## Supplied information
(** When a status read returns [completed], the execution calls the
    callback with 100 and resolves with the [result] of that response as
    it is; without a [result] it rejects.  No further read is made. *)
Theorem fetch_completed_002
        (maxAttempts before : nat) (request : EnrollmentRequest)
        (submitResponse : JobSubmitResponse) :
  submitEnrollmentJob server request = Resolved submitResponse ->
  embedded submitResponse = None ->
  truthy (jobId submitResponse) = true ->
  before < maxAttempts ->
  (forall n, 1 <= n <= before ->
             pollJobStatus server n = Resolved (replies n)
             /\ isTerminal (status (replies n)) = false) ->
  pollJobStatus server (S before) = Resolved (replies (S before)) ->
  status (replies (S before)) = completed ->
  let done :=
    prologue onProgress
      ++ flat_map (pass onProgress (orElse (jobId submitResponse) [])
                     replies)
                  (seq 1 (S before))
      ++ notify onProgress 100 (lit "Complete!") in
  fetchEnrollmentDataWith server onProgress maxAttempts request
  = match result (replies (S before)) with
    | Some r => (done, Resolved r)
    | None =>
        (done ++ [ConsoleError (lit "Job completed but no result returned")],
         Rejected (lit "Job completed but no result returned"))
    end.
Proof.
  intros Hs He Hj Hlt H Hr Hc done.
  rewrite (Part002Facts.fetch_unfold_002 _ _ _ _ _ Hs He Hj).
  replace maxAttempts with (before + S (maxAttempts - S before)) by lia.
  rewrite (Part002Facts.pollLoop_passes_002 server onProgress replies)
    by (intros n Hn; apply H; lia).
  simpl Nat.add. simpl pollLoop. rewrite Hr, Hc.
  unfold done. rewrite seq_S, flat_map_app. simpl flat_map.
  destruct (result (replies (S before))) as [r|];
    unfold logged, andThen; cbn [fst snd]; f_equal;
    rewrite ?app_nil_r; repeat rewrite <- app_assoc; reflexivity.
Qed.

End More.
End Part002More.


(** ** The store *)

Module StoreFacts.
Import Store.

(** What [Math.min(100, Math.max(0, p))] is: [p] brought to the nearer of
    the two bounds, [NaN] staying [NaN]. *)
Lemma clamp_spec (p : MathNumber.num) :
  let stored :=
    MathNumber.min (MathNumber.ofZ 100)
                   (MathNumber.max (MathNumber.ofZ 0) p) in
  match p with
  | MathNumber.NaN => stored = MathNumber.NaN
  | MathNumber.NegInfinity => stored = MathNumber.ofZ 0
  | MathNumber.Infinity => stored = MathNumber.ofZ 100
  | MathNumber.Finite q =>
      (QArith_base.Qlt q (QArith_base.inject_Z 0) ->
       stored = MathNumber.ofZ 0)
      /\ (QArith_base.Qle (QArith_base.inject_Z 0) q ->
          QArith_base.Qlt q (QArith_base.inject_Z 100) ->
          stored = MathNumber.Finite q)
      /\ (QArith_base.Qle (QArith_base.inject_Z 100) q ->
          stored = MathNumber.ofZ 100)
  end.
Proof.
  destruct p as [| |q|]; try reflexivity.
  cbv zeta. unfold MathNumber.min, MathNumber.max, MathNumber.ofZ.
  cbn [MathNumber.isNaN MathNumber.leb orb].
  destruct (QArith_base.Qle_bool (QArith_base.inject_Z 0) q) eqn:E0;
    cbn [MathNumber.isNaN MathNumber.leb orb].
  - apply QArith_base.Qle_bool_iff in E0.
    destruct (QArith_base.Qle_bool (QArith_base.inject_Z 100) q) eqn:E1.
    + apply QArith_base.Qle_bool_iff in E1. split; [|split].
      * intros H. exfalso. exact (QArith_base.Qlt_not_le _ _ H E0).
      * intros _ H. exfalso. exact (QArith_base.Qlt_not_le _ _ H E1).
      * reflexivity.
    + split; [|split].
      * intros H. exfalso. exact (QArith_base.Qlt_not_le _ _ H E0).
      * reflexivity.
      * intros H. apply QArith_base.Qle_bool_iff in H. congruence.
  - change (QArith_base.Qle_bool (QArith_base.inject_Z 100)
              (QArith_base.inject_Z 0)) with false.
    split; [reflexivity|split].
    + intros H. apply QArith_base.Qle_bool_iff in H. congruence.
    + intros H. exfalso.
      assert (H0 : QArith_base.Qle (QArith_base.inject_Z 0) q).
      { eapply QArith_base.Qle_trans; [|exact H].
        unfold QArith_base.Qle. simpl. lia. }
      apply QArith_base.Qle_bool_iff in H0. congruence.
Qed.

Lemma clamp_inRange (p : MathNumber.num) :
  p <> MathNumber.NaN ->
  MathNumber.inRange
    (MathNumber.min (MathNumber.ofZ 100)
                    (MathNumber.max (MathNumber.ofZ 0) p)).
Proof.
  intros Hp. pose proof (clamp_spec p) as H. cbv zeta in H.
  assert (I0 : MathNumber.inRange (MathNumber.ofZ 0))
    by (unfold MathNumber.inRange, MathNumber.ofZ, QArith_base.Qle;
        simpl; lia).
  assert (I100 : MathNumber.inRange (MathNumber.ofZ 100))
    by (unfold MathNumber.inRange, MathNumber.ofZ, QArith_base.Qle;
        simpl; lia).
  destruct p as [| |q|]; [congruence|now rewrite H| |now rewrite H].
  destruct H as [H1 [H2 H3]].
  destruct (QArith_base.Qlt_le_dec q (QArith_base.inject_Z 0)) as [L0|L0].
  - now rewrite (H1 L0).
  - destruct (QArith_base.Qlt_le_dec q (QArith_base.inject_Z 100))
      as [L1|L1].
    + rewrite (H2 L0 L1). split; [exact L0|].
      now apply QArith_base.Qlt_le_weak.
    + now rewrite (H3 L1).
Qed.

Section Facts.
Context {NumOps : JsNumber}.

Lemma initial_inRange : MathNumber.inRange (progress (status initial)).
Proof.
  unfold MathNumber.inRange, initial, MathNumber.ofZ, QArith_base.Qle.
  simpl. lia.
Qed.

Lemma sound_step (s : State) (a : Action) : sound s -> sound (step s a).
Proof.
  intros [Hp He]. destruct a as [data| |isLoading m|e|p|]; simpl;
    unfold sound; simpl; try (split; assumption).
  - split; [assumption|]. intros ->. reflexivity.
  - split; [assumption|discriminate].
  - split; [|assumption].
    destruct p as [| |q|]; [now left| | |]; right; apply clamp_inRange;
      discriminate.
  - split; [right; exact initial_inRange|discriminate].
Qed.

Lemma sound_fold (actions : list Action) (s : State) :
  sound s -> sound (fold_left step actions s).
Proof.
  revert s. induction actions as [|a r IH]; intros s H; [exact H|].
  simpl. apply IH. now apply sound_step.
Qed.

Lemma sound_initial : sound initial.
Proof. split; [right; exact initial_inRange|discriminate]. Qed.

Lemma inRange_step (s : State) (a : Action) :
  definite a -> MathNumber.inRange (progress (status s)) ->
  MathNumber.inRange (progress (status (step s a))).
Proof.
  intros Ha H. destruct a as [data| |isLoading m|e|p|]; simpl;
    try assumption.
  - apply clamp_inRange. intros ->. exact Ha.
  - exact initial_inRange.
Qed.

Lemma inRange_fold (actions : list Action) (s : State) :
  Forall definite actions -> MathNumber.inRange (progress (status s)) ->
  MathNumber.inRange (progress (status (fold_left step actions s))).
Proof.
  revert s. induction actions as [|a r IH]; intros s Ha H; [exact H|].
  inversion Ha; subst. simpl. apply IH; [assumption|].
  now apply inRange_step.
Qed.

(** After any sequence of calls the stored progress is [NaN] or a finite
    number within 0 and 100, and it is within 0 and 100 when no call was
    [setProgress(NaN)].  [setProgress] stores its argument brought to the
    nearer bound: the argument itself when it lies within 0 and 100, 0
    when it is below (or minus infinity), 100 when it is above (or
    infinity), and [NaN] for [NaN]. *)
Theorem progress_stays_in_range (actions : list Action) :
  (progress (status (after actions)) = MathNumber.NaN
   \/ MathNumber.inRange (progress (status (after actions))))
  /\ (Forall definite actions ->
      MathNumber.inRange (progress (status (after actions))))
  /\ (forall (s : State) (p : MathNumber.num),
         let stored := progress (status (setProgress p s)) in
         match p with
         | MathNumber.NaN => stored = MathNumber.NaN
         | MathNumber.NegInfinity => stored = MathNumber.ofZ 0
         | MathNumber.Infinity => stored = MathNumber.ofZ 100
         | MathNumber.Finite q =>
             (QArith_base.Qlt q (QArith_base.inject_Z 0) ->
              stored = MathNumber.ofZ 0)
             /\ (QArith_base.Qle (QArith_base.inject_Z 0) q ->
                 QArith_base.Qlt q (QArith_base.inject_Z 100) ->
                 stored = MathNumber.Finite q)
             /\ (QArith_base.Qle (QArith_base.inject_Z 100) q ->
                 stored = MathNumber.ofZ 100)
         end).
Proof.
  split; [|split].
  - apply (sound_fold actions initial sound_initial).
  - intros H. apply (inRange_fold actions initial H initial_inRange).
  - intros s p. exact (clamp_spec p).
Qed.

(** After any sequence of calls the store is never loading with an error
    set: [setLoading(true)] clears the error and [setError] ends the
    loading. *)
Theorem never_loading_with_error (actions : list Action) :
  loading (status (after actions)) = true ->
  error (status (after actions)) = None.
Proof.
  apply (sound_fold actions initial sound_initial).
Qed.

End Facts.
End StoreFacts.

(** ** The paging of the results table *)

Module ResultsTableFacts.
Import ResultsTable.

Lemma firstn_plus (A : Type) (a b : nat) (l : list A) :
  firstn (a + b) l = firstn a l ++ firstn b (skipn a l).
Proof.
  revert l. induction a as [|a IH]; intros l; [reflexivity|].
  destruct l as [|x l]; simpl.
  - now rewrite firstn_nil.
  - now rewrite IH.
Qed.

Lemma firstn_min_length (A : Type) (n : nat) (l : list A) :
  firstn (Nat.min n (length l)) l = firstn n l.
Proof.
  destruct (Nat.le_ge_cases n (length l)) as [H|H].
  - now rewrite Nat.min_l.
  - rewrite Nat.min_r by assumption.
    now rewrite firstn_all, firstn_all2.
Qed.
==
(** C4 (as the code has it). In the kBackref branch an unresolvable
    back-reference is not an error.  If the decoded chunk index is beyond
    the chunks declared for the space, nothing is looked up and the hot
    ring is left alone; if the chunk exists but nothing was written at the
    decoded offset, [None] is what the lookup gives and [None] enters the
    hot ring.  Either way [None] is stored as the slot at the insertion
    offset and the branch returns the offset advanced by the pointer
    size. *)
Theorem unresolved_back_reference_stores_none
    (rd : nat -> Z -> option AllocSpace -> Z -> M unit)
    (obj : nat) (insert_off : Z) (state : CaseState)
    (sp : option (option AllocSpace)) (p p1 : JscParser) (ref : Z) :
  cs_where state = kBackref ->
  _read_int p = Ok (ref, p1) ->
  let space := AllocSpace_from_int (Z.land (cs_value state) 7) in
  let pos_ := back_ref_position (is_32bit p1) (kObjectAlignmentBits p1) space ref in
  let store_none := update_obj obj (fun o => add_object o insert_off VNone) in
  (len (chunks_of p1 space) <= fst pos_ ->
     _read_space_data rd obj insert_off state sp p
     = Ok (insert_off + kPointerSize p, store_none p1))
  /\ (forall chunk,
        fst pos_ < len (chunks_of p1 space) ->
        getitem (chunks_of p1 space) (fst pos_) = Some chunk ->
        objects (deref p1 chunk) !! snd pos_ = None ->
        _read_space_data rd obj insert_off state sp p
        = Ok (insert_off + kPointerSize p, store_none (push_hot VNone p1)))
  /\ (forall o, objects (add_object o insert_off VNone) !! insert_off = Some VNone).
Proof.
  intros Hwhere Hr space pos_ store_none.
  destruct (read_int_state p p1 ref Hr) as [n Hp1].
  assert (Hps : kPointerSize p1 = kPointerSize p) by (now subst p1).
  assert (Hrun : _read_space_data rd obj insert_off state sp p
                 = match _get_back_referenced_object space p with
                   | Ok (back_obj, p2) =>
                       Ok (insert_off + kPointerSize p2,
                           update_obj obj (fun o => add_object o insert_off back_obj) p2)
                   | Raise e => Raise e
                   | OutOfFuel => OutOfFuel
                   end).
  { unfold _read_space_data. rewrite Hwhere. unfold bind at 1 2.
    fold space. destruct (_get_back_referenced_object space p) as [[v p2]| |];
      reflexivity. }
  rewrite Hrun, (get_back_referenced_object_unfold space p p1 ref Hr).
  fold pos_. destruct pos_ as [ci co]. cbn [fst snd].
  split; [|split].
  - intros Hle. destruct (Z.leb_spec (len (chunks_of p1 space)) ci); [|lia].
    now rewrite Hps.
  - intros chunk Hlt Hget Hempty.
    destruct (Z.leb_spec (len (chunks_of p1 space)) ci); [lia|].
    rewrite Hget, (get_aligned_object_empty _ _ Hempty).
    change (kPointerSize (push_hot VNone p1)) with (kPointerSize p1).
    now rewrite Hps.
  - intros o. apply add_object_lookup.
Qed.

## Your objective
All lines of the data that hold "isNaN" need to be copied.

## Written response
  cbn [MathNumber.isNaN MathNumber.leb orb].
    cbn [MathNumber.isNaN MathNumber.leb orb].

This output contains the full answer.